怒りに任せたものではなく、むしろ、冷静そのものに見えるだけに、その姿にはかえって凄みがあった。
グドンはわけが分からないまま、本能的に二三歩後ろへ下がる。
ゴウイツがやにわに天を見上げた。
「セイイツ! おまえがそこにいるのはわかっているぞ!」
老人の怒鳴り声に、グドンは慌てて鼓膜を封鎖し、脳を防御壁で覆った。
それでも、声による振動を完全に遮ることはできず、襲った痛みに手で頭を抱えその場に蹲った。
さきほど防御壁を試した際には、老人が手加減していたのだ、とグドンは身にしみて感じた。
鼻腔から何か温かなものが流れ出ている。必死で防御力を高め、耳の鼓膜を完全に固定したが、それでも、耐えきれないほどの激痛が脳髄を襲った。
「これは全部おまえの仕業か!」
老人は怒鳴り続けている、
「おまえがわしに卑劣な真似をさせようとしているのか! 誰が、この小僧をここへ送り込んだのか、わしは知っているぞ。おまえもあの女とグルなのか! 何のためにこんなことをする? 何のために、女にやりたい放題させおく!」
だが、誰も返事をしなかった。
グドンは老人がまた正気を失ったのではないかと疑った。何らかの理由で自殺願望が募り、悪魔の心が解放されてしまったのではないか、と。
しかし、どう考えても、そうは見えなかった。
老人は怒り狂ってはいるものの、正気を失ったようには見えない。それでころか、冷静に何かをセイイツに問いかけているように思えた。ただ、その内容が、グドンには皆目理解できないだけだ。
ゴウイツは大きく胸を上下させると、己の怒気を抑制し、グドンに向き直った。
「もう一度いう。すぐにここを離れなさい」
深い憐憫を込めた目で老人が言った。
グドンは老人が何を言ったかわからず、それが鼓膜の固定のせいだと気づいてすぐに制御を解いた。
「すぐにここを離れなさい」
ゴウイツがもう一度同じ言葉を繰り返す。
「ここを離れる? どうして? 悪魔の話はどうなったの? おいらの脳の中で何か見つけたんでしょ?」
ある種の確信をもって、グドンは言った。老人の極端な反応は、自分の脳海で何かを見つけたからに違いなかった。それ以外の理由は考えられない。
「いや、何も見ておらん。悪魔など存在しておらん」
「嘘だ!」
これほどわかりやすい嘘もない気がした。
いきなりあれだけ大声で怒鳴っておきながら、それが脳海で見たものと無関係? そんなことがよくもいえたもんだ。

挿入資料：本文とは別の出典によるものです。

Lemma get_TID_loop_spec m tab n tid :
  (forall i, tid - 1 <= i < tid - 1 + Z.of_nat n -> m !! (os_active_TCB, elem i) = Some (tab i)) -> 0 < tid ->
  wp (get_TID_loop n tid) (fun x m' => m' = m /\
    ((x = 0 /\ forall i, tid - 1 <= i < tid - 1 + Z.of_nat n -> tab i <> NULL) \/
     (tid <= x < tid + Z.of_nat n /\ tab (x - 1) = NULL /\ forall i, tid - 1 <= i < x - 1 -> tab i <> NULL))) m.
Proof.
  revert tid. induction n as [|n IH]; intros tid Htab Ht; cbn [get_TID_loop].
  - wp_run. split; [done|]. left. split; [done|]. intros. lia.
  - wp_step. eapply wp_load; [apply Htab; lia|].
    destruct (Z.eqb_spec (tab (tid - 1)) NULL) as [E|E].
    + wp_run. split; [done|]. right. split_and!; [lia|lia|done|]. intros. lia.
    + wp_use IH; [intros; apply Htab; lia|lia|].
      intros x m' [-> [[-> H]|(Hx & Hx0 & H)]]; (split; [done|]); [left|right].
      * split; [done|]. intros i Hi. destruct (decide (i = tid - 1)) as [->|]; [done|]. apply H. lia.
      * split_and!; [lia|lia|done|]. intros i Hi.
        destruct (decide (i = tid - 1)) as [->|]; [done|]. apply H. lia.
Qed.

(** [rt_get_TID] returns the smallest task id whose table entry is free,
    and 0 exactly when the table is full. *)
Theorem rt_get_TID_correct m n tab :
  m !! (os_maxtaskrun, value) = Some n -> 0 <= n ->
  (forall i, 0 <= i < n -> m !! (os_active_TCB, elem i) = Some (tab i)) ->
  wp rt_get_TID (fun x m' => m' = m /\
    ((x = 0 /\ forall i, 0 <= i < n -> tab i <> NULL) \/
     (1 <= x <= n /\ tab (x - 1) = NULL /\ forall i, 0 <= i < x - 1 -> tab i <> NULL))) m.
Proof.
  intros Hn Hn0 Htab. unfold rt_get_TID. wp_run.
  wp_use (get_TID_loop_spec m tab); [intros; apply Htab; lia|lia|].
  intros x m' [-> [[-> H]|(Hx & Hx0 & H)]]; (split; [done|]); [left|right].
  - split; [done|]. intros. apply H. lia.
  - split_and!; [lia|lia|done|]. intros. apply H. lia.
Qed.

(** The cells a stack check and a context switch of task [r] work on: unless
    it is the main task, the saved stack pointer stays above the base, which
    still holds the magic word. *)
Record stack_ok (m : mem) (r : Z) : Prop := {
  so_psp : exists id sp, m !! (r, task_id) = Some id /\ m !! (PSP, value) = Some sp /\
    is_Some (m !! (u32 (u32 (sp - 32) + 32), word)) /\ is_Some (m !! (u32 (u32 (sp - 32) + 36), word)) /\
    (id = 1 \/ exists base, m !! (r, stack) = Some base /\ base <= u32 (sp - 32) /\
      m !! (base, word) = Some MAGIC_WORD)
}.

Definition switch_frame (r p : Z) (f : field) : Prop :=
  (p = r /\ f = tsk_stack) \/ (p = os_tsk /\ f = run) \/ (p = PSP /\ f = value).

(** [switch_context], with the cells it changes. *)
Lemma switch_context_spec m T pr Q D l c r :
  sched m T pr Q D l c -> m !! (os_tsk, run) = Some r -> r ∈ T -> stack_ok m r ->
  wp switch_context (fun _ m' => kernel m' T pr Q D l c /\ frame (switch_frame r) m m' /\
    (r <> c -> exists sp, m !! (c, tsk_stack) = Some sp /\ m' !! (PSP, value) = Some (u32 (sp + 32)))) m.
Proof.
  intros HS Hrun HrT [(id & sp & Hid & Hsp & Hw1 & Hw2 & Hst0)].
  pose proof HS as [HL HR Hnew Hc Hst Htop]. pose proof HL as [HQ HT HD Hl Hs Ha Hp].
  unfold switch_context. wp_run. destruct (Z.eqb_spec r c) as [->|Hrc]; [wp_run; split_and!; [done|apply frame_refl|done]|].
  rewrite (proj2 (Z.eqb_neq r _)) by (by eapply tcb_nonnull). cbn [negb].
  unfold rt_get_PSP, rt_stk_check.
  assert (Hts : is_Some (m !! (r, tsk_stack))) by (eapply tcb_some; [done..|set_solver]).
  wp_run. eapply wp_mono with (Q' := fun _ m1 => m1 = <[(r, tsk_stack) := u32 (sp - 32)]> m).
  { destruct (Z.eqb_spec id 1) as [|Hid1]; wp_run; [done|].
    destruct Hst0 as [|(base & Hbase & Hle & Hmagic)]; [done|]. wp_run.
    rewrite (proj2 (Z.ltb_ge _ _)) by done. rewrite Z.eqb_refl. by wp_run. }
  intros _ m1 ->.
  destruct (HT c (proj1 Hc)) as (_ & _ & _ & _ & spc & Hspc & _).
  assert (is_Some (m !! (os_tsk, run))) by eauto. assert (is_Some (m !! (PSP, value))) by eauto.
  wp_run. set (m2 := <[(PSP, value) := _]> _).
  assert (HF : frame (fun p f => (p = r /\ f = tsk_stack) \/ (p = os_tsk /\ f = run) \/ (p = PSP /\ f = value)) m m2).
  { unfold m2. frames. }
  split_and!; [|exact HF|intros _; exists spc; split; [done|unfold m2; by look]]. split; [|unfold m2; by look]. constructor; [|eapply readies_frame; [done..|naive_solver]|by flook|done|by flook|done].
  constructor; try done.
  - eapply frame_queues; [done..|]. unfold links. naive_solver.
  - intros x Hx. destruct (decide (x = r)) as [->|Hxr].
    + destruct (HT r Hx) as (H1 & H2 & H3 & H4 & _).
      split_and!; [done|by flook|by flook|intros; eapply frame_some; eauto|].
      exists (u32 (sp - 32)). split_and!; [unfold m2; by look|by flook|by flook].
    + destruct (HT x Hx) as (H1 & H2 & H3 & H4 & spx & H5 & H6 & H7).
      split_and!; [done|by flook|by flook|intros; eapply frame_some; eauto|].
      exists spx. split_and!; [by flook|by flook|by flook].
  - eapply delays_frame; [done..|]. unfold dlinks. naive_solver.
Qed.

(** the context switch makes the selected task the running one and
    changes nothing the scheduler uses: every service that ends with the right
    task selected leads back to a state in which a service can start. *)
Theorem switch_context_correct m T pr Q D l c r :
  sched m T pr Q D l c -> m !! (os_tsk, run) = Some r -> r ∈ T -> stack_ok m r ->
  wp switch_context (fun _ m' => kernel m' T pr Q D l c) m.
Proof.
  intros. wp_use switch_context_spec; [done..|]. by intros _ m' [? _].
Qed.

老人が真実を話すまで、グドンはここから一歩も動かぬ決心をした。
脳海の悪魔と老女の行動は必ずどこかで繋がっている。そして、それはボウを救出する大事な鍵なのだ。
「だいたい、出口の扉は閉まったままだよ。あの老女が外へ出してくれるはずがない」
それがここを離れない十分な理由になるはず、そんな口調でグドンは反論した。
「いや。扉はもう開いた。おまえはすぐにでもここから出ていける」
「扉が開いた?」
唖然として、グドンは訊き返した。
「さっき、扉の錠前が解除される音がした。おまえは耳を塞いでいたから聞こえなかっただけだ」
扉のほうを振り返ったグドンは、反論の言葉が見つからず口をぱくぱくさせた。
「だけど…」
「試しに一度、外の世界へ戻ってみるといい。おまえの恋人も解放されているかもしれない」
何か詫びるような口調で老人はグドンを促した。その声はなぜか憐憫と悲哀、疲労感に満ちている。
老人の態度が急変した理由を知りたい、とグドンは心底願った。
「お爺さんは…」
「わしはおまえのお爺さんじゃない」
ゴウイツは静かに遮った。言葉にどこか先ほどまでとは違う響きがあった。
「だが、おまえの爺かどうかはともかく、その気があるなら、またここへ来ればいい。わしに教えられることがあれば、何でも教えてやろう」
それだけ言うと、老人はグドンの返事を待たず背を向けた。その背中は先ほどまでよりずっと小さく、老けたように見えた。
ゴウイツが果樹園の向こうへ姿を消すと、別天袋の口が閉じたらしく、目の前の光景が変化した。今は、湯船の向こうに鍾乳洞の壁が見えるのみだ。
老人がやったのだとグドンにはわかった。
剥き出しになった鍾乳洞の岩壁を長々と見つめたあと、グドンは嘆息した。そして、くるりと体の向きを変えた。
とにかく一度、鍾乳洞から出るほかはなさそうだった。
ゴウイツが言うように、ボウが解放されている可能性があるのなら、それを確かめてみなくてはならない。
グドンはゆっくり歩き始めたが、やがて宙に飛び上がると、全速力で飛翔を始めた。